> TASK OBJECTIVE: Please copy, exactly as they appear below, the lines from the one containing "#[local] Open Scope Z_scope." through the one containing "(** [BucketDeployment] of [login-pages/]. *)".

> Stored data:
Lemma env_value_Some (env : process_env) n v : env n = Some v -> v <> "" -> env_value env n = Some v.
Proof. intros He Hv. unfold env_value. rewrite He. by destruct (String.eqb_spec v ""). Qed.

Section configuration.
Context (d : Deployed) (Hd : named d).

Lemma named_parts : tokenTableName d <> "" /\ rateLimitTableName d <> "" /\ denylistTableName d <> "" /\ bindingTableName d <> "" /\
  hmacSecretArn d <> "" /\ configurationSetName d <> "" /\ userPoolId d <> "" /\ clientId d <> "".
Proof. unfold named in Hd. by rewrite !Forall_cons in Hd; destruct Hd as (? & ? & ? & ? & ? & ? & ? & ? & _). Qed.

(** A limit as the handlers read it: an integer as it is, any other number by
    the digits its text begins with. *)
Definition read_limit (v : number) : option Z := match v with Int n => Some n | Other text => parseInt10 text end.

Lemma read_limit_text v : parseInt10 (number_text v) = read_limit v.
Proof. destruct v as [n|text]; [apply LegacyKv.LegacyKv.parseInt10_print|done]. Qed.
(* ===== verification/CloudFront.v ===== *)
(** The two CloudFront distributions of vestibulum-cdk:
    [magic-link-auth-site/magic-link-auth-site.ts] (one site) and
    [shared-distribution-identity/cloudfront-distribution.ts] (one for all
    tenants), with the function that rewrites page addresses.

    A distribution is its list of behaviours; a request takes the first whose
    path pattern matches, else the default one, as CloudFront documents it. The
    requests of the login pages ([login-pages/]), the mailed links and the
    cookies of the endpoints are followed through them. *)

From stdpp Require Import pretty.
From S2P Require Import Prelude JsString Prog SignIn AuthEndpoints TenantHost TenantTriggers.
From S2P Require MagicLink.
From Stdlib Require Import Ascii.

#[local] Open Scope js_scope.
#[local] Open Scope string_scope.
#[local] Open Scope Z_scope.

Module CloudFront.

(** ** Behaviours *)

Inductive AllowedMethods := ALLOW_GET_HEAD | ALLOW_ALL.

(** What of the viewer's headers reaches the origin. *)
Inductive OriginRequestPolicy := NoPolicy | ALL_VIEWER | ALL_VIEWER_EXCEPT_HOST_HEADER.

Inductive endpoint := AuthLogin | AuthVerify | AuthSignout.
Inductive Origin := Application | LoginPages | FunctionUrl (e : endpoint).

(** [gated]: [check-auth] runs on viewer requests; [rewrites]: [loginRewriteFn]
    does. *)
Record Behavior := {
  origin : Origin; gated : bool; allowedMethods : AllowedMethods; originRequestPolicy : OriginRequestPolicy; rewrites : bool
}.

Record Distribution := { domainNames : list string; defaultBehavior : Behavior; additionalBehaviors : list (string * Behavior) }.

(** A path pattern: [*] is any text and [?] any character. *)
Fixpoint path_match (pattern path : string) : bool :=
  match pattern with
  | EmptyString => match path with EmptyString => true | _ => false end
  | String.String p rest =>
      if Ascii.eqb p "*" then
        (fix from (s : string) : bool := path_match rest s || match s with EmptyString => false | String.String _ s' => from s' end) path
      else match path with
           | EmptyString => false
           | String.String c path' => (Ascii.eqb p "?" || Ascii.eqb p c) && path_match rest path'
           end
  end.

Definition route (d : Distribution) (path : string) : Behavior :=
  match List.find (fun b => path_match b.1 path) (additionalBehaviors d) with Some b => b.2 | None => defaultBehavior d end.

(** [loginRewriteFn]. *)
Definition loginRewriteFn (uri : string) : string :=
  if String.eqb uri "/login" then "/login.html" else if String.eqb uri "/login/callback" then "/login-callback.html" else uri.

Definition origin_uri (b : Behavior) (uri : string) : string := if rewrites b then loginRewriteFn uri else uri.

(** The host the origin is asked for: its own, unless the viewer's is sent. *)
Definition origin_host (b : Behavior) (viewer own : string) : string :=
  match originRequestPolicy b with ALL_VIEWER => viewer | NoPolicy | ALL_VIEWER_EXCEPT_HOST_HEADER => own end.

(** [BucketDeployment] of [login-pages/]. *)
Definition LOGIN_PAGES : list string :=
  ["login-callback.css"; "login-callback.html"; "login-callback.js"; "login.css"; "login.html"; "login.js"].

(** S3 answers with the object of that key. *)
Definition served (uri : string) : bool := existsb (fun key => String.eqb uri ("/" +:+ key)) LOGIN_PAGES.

(** ** magic-link-auth-site.ts *)

Definition authBehavior (e : endpoint) : Behavior :=
  {| origin := FunctionUrl e; gated := false; allowedMethods := ALLOW_ALL; originRequestPolicy := ALL_VIEWER_EXCEPT_HOST_HEADER; rewrites := false |}.

Definition site_distribution (domain : string) : Distribution :=
  {| domainNames := [domain];
     defaultBehavior := {| origin := Application; gated := true; allowedMethods := ALLOW_GET_HEAD; originRequestPolicy := NoPolicy; rewrites := false |};
     additionalBehaviors :=
       [("/login*", {| origin := LoginPages; gated := false; allowedMethods := ALLOW_GET_HEAD; originRequestPolicy := NoPolicy; rewrites := true |});
        ("/auth-verify*", authBehavior AuthVerify); ("/auth-login*", authBehavior AuthLogin); ("/auth-signout", authBehavior AuthSignout)] |}.

(** ** cloudfront-distribution.ts *)

Definition tenantEndpoint (e : endpoint) : Behavior :=
  {| origin := FunctionUrl e; gated := false; allowedMethods := ALLOW_ALL; originRequestPolicy := ALL_VIEWER; rewrites := false |}.

Definition loginBehavior : Behavior :=
  {| origin := LoginPages; gated := false; allowedMethods := ALLOW_GET_HEAD; originRequestPolicy := NoPolicy; rewrites := false |}.

Definition tenant_distribution (tenantSubdomainParent : string) : Distribution :=
  let parent := strip_trailing_dot tenantSubdomainParent in
  {| domainNames := ["*." +:+ parent; parent];
     defaultBehavior := {| origin := LoginPages; gated := true; allowedMethods := ALLOW_GET_HEAD; originRequestPolicy := NoPolicy; rewrites := false |};
     additionalBehaviors :=
       [("/login/callback*", tenantEndpoint AuthVerify); ("/logout*", tenantEndpoint AuthSignout); ("/login", loginBehavior);
        ("/login/*", loginBehavior)] |}.

(** ** Patterns *)

Definition plain (p : string) : bool := str_all (fun c => negb (Ascii.eqb c "*" || Ascii.eqb c "?")) p.

Lemma plain_cons c p : plain (String.String c p) = true -> Ascii.eqb c "*" = false /\ Ascii.eqb c "?" = false /\ plain p = true.
Proof. unfold plain. cbn [str_all]. intros H. by destruct (Ascii.eqb c "*"), (Ascii.eqb c "?"). Qed.

(** A text without wildcards matches itself. *)
Lemma match_exact p : plain p = true -> forall s, path_match p s = String.eqb p s.
Proof.
  induction p as [|c p IH]; intros Hp s; [by destruct s|]. apply plain_cons in Hp as (Hs & Hq & Hp). cbn [path_match]. rewrite Hs.
  destruct s as [|d s]; [done|]. rewrite Hq, IH by done. cbn. by destruct (Ascii.eqb c d).
Qed.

> REPLY:
#[local] Open Scope Z_scope.

Module CloudFront.

(** ** Behaviours *)

Inductive AllowedMethods := ALLOW_GET_HEAD | ALLOW_ALL.

(** What of the viewer's headers reaches the origin. *)
Inductive OriginRequestPolicy := NoPolicy | ALL_VIEWER | ALL_VIEWER_EXCEPT_HOST_HEADER.

Inductive endpoint := AuthLogin | AuthVerify | AuthSignout.
Inductive Origin := Application | LoginPages | FunctionUrl (e : endpoint).

(** [gated]: [check-auth] runs on viewer requests; [rewrites]: [loginRewriteFn]
    does. *)
Record Behavior := {
  origin : Origin; gated : bool; allowedMethods : AllowedMethods; originRequestPolicy : OriginRequestPolicy; rewrites : bool
}.

Record Distribution := { domainNames : list string; defaultBehavior : Behavior; additionalBehaviors : list (string * Behavior) }.

(** A path pattern: [*] is any text and [?] any character. *)
Fixpoint path_match (pattern path : string) : bool :=
  match pattern with
  | EmptyString => match path with EmptyString => true | _ => false end
  | String.String p rest =>
      if Ascii.eqb p "*" then
        (fix from (s : string) : bool := path_match rest s || match s with EmptyString => false | String.String _ s' => from s' end) path
      else match path with
           | EmptyString => false
           | String.String c path' => (Ascii.eqb p "?" || Ascii.eqb p c) && path_match rest path'
           end
  end.

Definition route (d : Distribution) (path : string) : Behavior :=
  match List.find (fun b => path_match b.1 path) (additionalBehaviors d) with Some b => b.2 | None => defaultBehavior d end.

(** [loginRewriteFn]. *)
Definition loginRewriteFn (uri : string) : string :=
  if String.eqb uri "/login" then "/login.html" else if String.eqb uri "/login/callback" then "/login-callback.html" else uri.

Definition origin_uri (b : Behavior) (uri : string) : string := if rewrites b then loginRewriteFn uri else uri.

(** The host the origin is asked for: its own, unless the viewer's is sent. *)
Definition origin_host (b : Behavior) (viewer own : string) : string :=
  match originRequestPolicy b with ALL_VIEWER => viewer | NoPolicy | ALL_VIEWER_EXCEPT_HOST_HEADER => own end.

(** [BucketDeployment] of [login-pages/]. *)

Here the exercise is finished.